Avec Michel Crespin disparaît une figure emblématique et fondatrice des arts de la rue.
Metteur en scène et scénographe urbain, concepteur de politiques artistiques et culturelles, Michel Crespin n’a eu de cesse de se battre pour la reconnaissance populaire et institutionnelle des arts de la rue, dont il restera l'une des plus éminentes personnalités. Embrassant toutes les formes artistiques, des arts forains aux spectacles monumentaux, il avait su comprendre et valoriser la singularité de ces écritures et de ces artistes qui ont choisi l'espace public comme terrain d'expression privilégié. Michel Crespin était un formidable bâtisseur, un visionnaire capable de construire des projets qui, encore aujourd'hui, sont les piliers essentiels des arts de la rue.
Avec La Falaise des Fous dans le Jura, en 1980, Michel Crespin pose l’événement qui restera dans les mémoires comme l’un des manifestes fondateurs des arts de rue. Avec la complicité de Jean Digne, autre figure fondatrice du mouvement, il rassemble ces nouveaux saltimbanks des temps modernes, constituant ainsi le premier référencement des arts de la rue qui donnera corps, quelques années plus tard, au premier Goliath des Arts de la Rue, édité par Hors Les Murs. Il fonde en 1982 avec le soutien de Fabien Jannelle, à Noisiel, Lieux Publics, premier centre de création dédié aux arts de la rue qui s’installera ensuite à Marseille, puis le Festival international du théâtre de rue d'Aurillac qu'il dirigera jusqu'en 1993, et plus récemment la Cité des Arts de la Rue à Marseille, avec Pierre Berthelot, codirecteur de la compagnie Générick Vapeur.
L'engagement de Michel Crespin était aussi son souci de la transmission.

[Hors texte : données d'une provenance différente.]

(** C19. Frames cross a link, with the fault injection off at both ends, buffers of the size of a
    frame and a MAC address of six bytes. On raw Ethernet and with VLANs, [unix_net_send] gives
    the sender's kernel the frame with the headers of the transport; it returns what the kernel
    answered, except that with a VLAN and a kernel that took the frame the code goes on with the
    [sendto] of UDP on the same packet and returns the answer to that. When a receiver's kernel
    delivers that frame (with a VLAN, which must be one of the receiver's, the tag cut out and
    reported apart), [unix_net_recv] returns its length and a buffer with the sender's payload
    where [rx_offset] says, and notes the sender's address and VLAN. *)
Theorem frame_crosses_link (ns nr : net) (pkt buf : list Z) (len fmt : nat) (tci : Z) :
  let pr := lk_proto (n_link ns) in
  let f := sent_frame (n_link ns) fmt pkt len in
  pr = PPSI_PROTO_RAW \/ pr = PPSI_PROTO_VLAN -> lk_proto (n_link nr) = pr -> no_drop_tx ns -> no_drop nr ->
  length (c_addr (lk_gen (n_link ns))) = 6%nat -> length buf = PP_MAX_FRAME_LENGTH ->
  (tx_header pr <= len <= length pkt)%nat ->
  (pr = PPSI_PROTO_VLAN -> 0 <= lk_peer_vid (n_link ns) /\ Z.land tci 0xfff = lk_peer_vid (n_link ns) /\
     lk_peer_vid (n_link ns) ∈ take (Z.to_nat (lk_nvlans (n_link nr))) (lk_vlans (n_link nr))) ->
  delivers (c_fd (lk_gen (n_link nr))) nr (on_wire pr f) (if pr =? PPSI_PROTO_VLAN then Some tci else None) ->
  let s := k_send (c_fd (lk_gen (n_link ns))) f (k_realtime (n_kst ns)).2 in
  let ns' := ns <| n_kst := s.2 |> in
  (exists pkt' t, take len pkt' = f /\
     unix_net_send pkt (Z.of_nat len) fmt ns =
     if (pr =? PPSI_PROTO_RAW) || (s.1 <? 0) then ((s.1, pkt', Some t), ns')
     else send_udp pkt' (Z.of_nat len) (mf_chtype (msg_fmt fmt)) (mf_delay_mechanism (msg_fmt fmt)) ns') /\
  exists frame t nr', unix_net_recv buf nr = ((Z.of_nat (len - tx_header pr + 14), frame, Some t), nr') /\
    slice 14 (len - tx_header pr) frame = slice (tx_header pr) (len - tx_header pr) pkt /\
    lk_peer (n_link nr') = c_addr (lk_gen (n_link ns)) /\
    lk_peer_vid (n_link nr') = if pr =? PPSI_PROTO_VLAN then lk_peer_vid (n_link ns) else 0.
Proof.
  intros pr f Hp Hr Ht Hd Ha Hb Hlen Hv Hdel s ns'. split; [by apply send_hands_over|].
  destruct (wire_fields (n_link ns) fmt pkt len Hp Ha ltac:(lia) ltac:(unfold pr in *; lia)) as (L & F1 & F2 & F3).
  fold pr f in L, F1, F2, F3. set (data := on_wire pr f) in *. clearbody data.
  assert (forall k n, (k + n <= length data)%nat -> slice k n (data ++ drop (length data) buf) = slice k n data) as Hsl
    by (intros; by apply slice_app_l).
  assert (get16 (data ++ drop (length data) buf) 12 = ETH_P_1588) as F1' by (unfold get16 in *; rewrite Hsl by lia; done).
  destruct (recv_msg_accepts (c_fd (lk_gen (n_link nr))) buf data (if pr =? PPSI_PROTO_VLAN then Some tci else None) nr)
    as (t & n1 & E & L1); [done|done|intros ->; cbn in L; lia| |].
  { intros tci'. destruct (Z.eqb_spec pr PPSI_PROTO_VLAN) as [Ev|]; [|done]. intros [= <-].
    destruct (Hv Ev) as (_ & -> & ?). done. }
  unfold unix_net_recv. rewrite nbind_unfold. cbn [getl fst snd]. rewrite Hr.
  assert ((pr =? PPSI_PROTO_RAW) || (pr =? PPSI_PROTO_VLAN) = true) as -> by (destruct Hp as [-> | ->]; done).
  rewrite nbind_unfold. cbn [getl fst snd]. rewrite nbind_unfold, E. cbn [fst snd]. rewrite F1'.
  rewrite (proj2 (Z.leb_gt (Z.of_nat (length data)) 0)) by lia. change (negb (ETH_P_1588 =? ETH_P_1588)) with false. cbv iota.
  rewrite nbind_unfold, <- L. eexists _, _, _. split; [reflexivity|]. rewrite !Hsl by lia. split; [done|]. cbn. rewrite L1. cbn.
  split; [done|].
  destruct (Z.eqb_spec pr PPSI_PROTO_VLAN) as [Ev|]; [|done]. destruct (Hv Ev) as (Hv0 & Hv1 & _). rewrite Hv1.
  unfold u16. apply Z.mod_small. assert (Z.land tci 0xfff < 2 ^ 12); [|lia].
  change 0xfff with (Z.ones 12). rewrite Z.land_ones by lia. by apply Z.mod_pos_bound.
Qed.

(** What passes the filter of [unix_recv_msg] in a link with VLANs. *)
Lemma recv_msg_vlan fd buf n ret frame t n' : unix_recv_msg fd buf n = ((ret, frame, t), n') -> 0 < ret ->
  lk_proto (n_link n') = lk_proto (n_link n) /\
  match rm_aux (k_recvmsg fd (n_kst n)).1 with
  | Some tci => get16 frame 12 = ETH_P_1588 /\ lk_peer_vid (n_link n') = u16 (Z.land tci 0xfff) /\
      Z.land tci 0xfff ∈ take (Z.to_nat (lk_nvlans (n_link n))) (lk_vlans (n_link n))
  | None => lk_peer_vid (n_link n') = 0
  end.
Proof.
  unfold unix_recv_msg. rewrite nbind_unfold. rewrite sys_unfold.
  destruct (k_recvmsg fd (n_kst n)) as [r k]. cbn [fst snd]. cbv zeta. set (fr := rm_data r ++ drop (length (rm_data r)) buf). set (n1 := n <| n_kst := k |>).
  assert (n_link n1 = n_link n) as L1 by done. clearbody n1 fr. intros E Hret. revert E.
  destruct (Z.leb_spec (rm_ret r) 0) as [Hz|]; [destruct (_ || _); intros [= <- _ _ _]; lia|].
  destruct (rm_trunc r); [intros [= <- _ _ _]; done|]. destruct (rm_ctrunc r); [intros [= <- _ _ _]; lia|].
  rewrite nbind_unfold. destruct (rx_stamp_link (rm_tv r) n1) as [L2 _]. set (n2 := (rx_stamp (rm_tv r) n1).2) in *.
  set (ts := (rx_stamp (rm_tv r) n1).1). clearbody n2 ts.
  assert (forall v, recv_end (rm_ret r) fr ts (setl (fun l => l <| lk_peer_vid := v |>) n2).2 = ((ret, frame, t), n') ->
    frame = fr /\ n_link n' = (n_link n) <| lk_peer_vid := v |>) as Hend.
  { intros v. unfold recv_end, drop_rx, mret, NM_ret. rewrite nbind_unfold. destruct (ppsi_drop_rx _) as [d b].
    cbn. intros [= _ <- _ <-]. cbn. by rewrite L2, L1. }
  destruct (rm_aux r) as [tci|].
  - destruct (Z.eqb_spec (get16 fr 12) ETH_P_1588) as [Eh|]; [|intros [= <- _ _ _]; done]. cbn [negb].
    rewrite nbind_unfold. cbn [getl fst snd]. rewrite L2, L1. destruct (existsb _ _) eqn:Ex; [|intros [= <- _ _ _]; done].
    rewrite nbind_unfold. intros E. destruct (Hend _ E) as [-> ->]. split; [done|]. split_and!; [done..|].
    apply existsb_exists in Ex as (v & Hv & Ev). apply Z.eqb_eq in Ev as <-. by apply list_elem_of_In.
  - rewrite nbind_unfold. intros E. by destruct (Hend _ E) as [-> ->].
Qed.

(** C20. Only frames meant for the port reach the protocol. On raw Ethernet and with VLANs,
    whatever the kernel delivers, a frame that [unix_net_recv] hands on has the Ethernet type of
    PTP; when the kernel reported a VLAN it is one of the port's, and answers will go there. *)
Theorem recv_only_ours (n : net) (buf : list Z) :
  lk_proto (n_link n) = PPSI_PROTO_RAW \/ lk_proto (n_link n) = PPSI_PROTO_VLAN ->
  let '((ret, frame, t), n') := unix_net_recv buf n in
  0 < ret -> get16 frame 12 = ETH_P_1588 /\ lk_peer (n_link n') = slice 6 6 frame /\
  match rm_aux (k_recvmsg (c_fd (lk_gen (n_link n))) (n_kst n)).1 with
  | Some tci => Z.land tci 0xfff ∈ take (Z.to_nat (lk_nvlans (n_link n))) (lk_vlans (n_link n)) /\
      lk_peer_vid (n_link n') = u16 (Z.land tci 0xfff)
  | None => lk_peer_vid (n_link n') = 0
  end.
Proof.
  intros Hp. unfold unix_net_recv. rewrite nbind_unfold. cbn [getl fst snd].
  assert ((lk_proto (n_link n) =? PPSI_PROTO_RAW) || (lk_proto (n_link n) =? PPSI_PROTO_VLAN) = true) as ->
    by (destruct Hp as [-> | ->]; done).
  rewrite nbind_unfold. cbn [getl fst snd]. rewrite nbind_unfold.
  destruct (unix_recv_msg _ buf n) as [[[ret frame] t] n1] eqn:E. cbn [fst snd].
  destruct (Z.leb_spec ret 0) as [Hz|Hr]; [cbn; lia|].
  destruct (Z.eqb_spec (get16 frame 12) ETH_P_1588) as [Eh|]; [|done]. cbn. intros _. split_and!; [done..|].
  destruct (recv_msg_vlan _ _ _ _ _ _ _ E Hr) as [_ Hv]. destruct (rm_aux _); [|exact Hv]. split; apply Hv.
Qed.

En posant les bases de la FAI AR (Formation Avancée et Itinérante des Arts de la Rue), il a conçu une formation originale, en adéquation avec l'identité des arts de la rue, se nourrissant des expériences de plusieurs générations d'artistes, mais aussi ouverte au monde et aux multiples expériences innovantes qui investissent l'espace public aujourd'hui en Europe. Il intervient et enseigne dans de nombreuses institutions, universités et écoles supérieures de théâtre bien au-delà de nos frontières.
Cette scène totale, généreuse, et pour tous, cette « ville, scène ouverte à 360° » que Michel Crespin avait faite sienne, pour mieux la donner aux autres, perd aujourd'hui son plus grand saltimbank. Comme une invitation aux milliers d'artistes, désormais présents sur cet espace, à qui il revient de combler cette absence, poursuivant cette aventure artistique et citoyenne toujours renouvelée de rapprochement de l'art et du public.
J'adresse mes plus sincères condoléances à sa famille et à ses proches.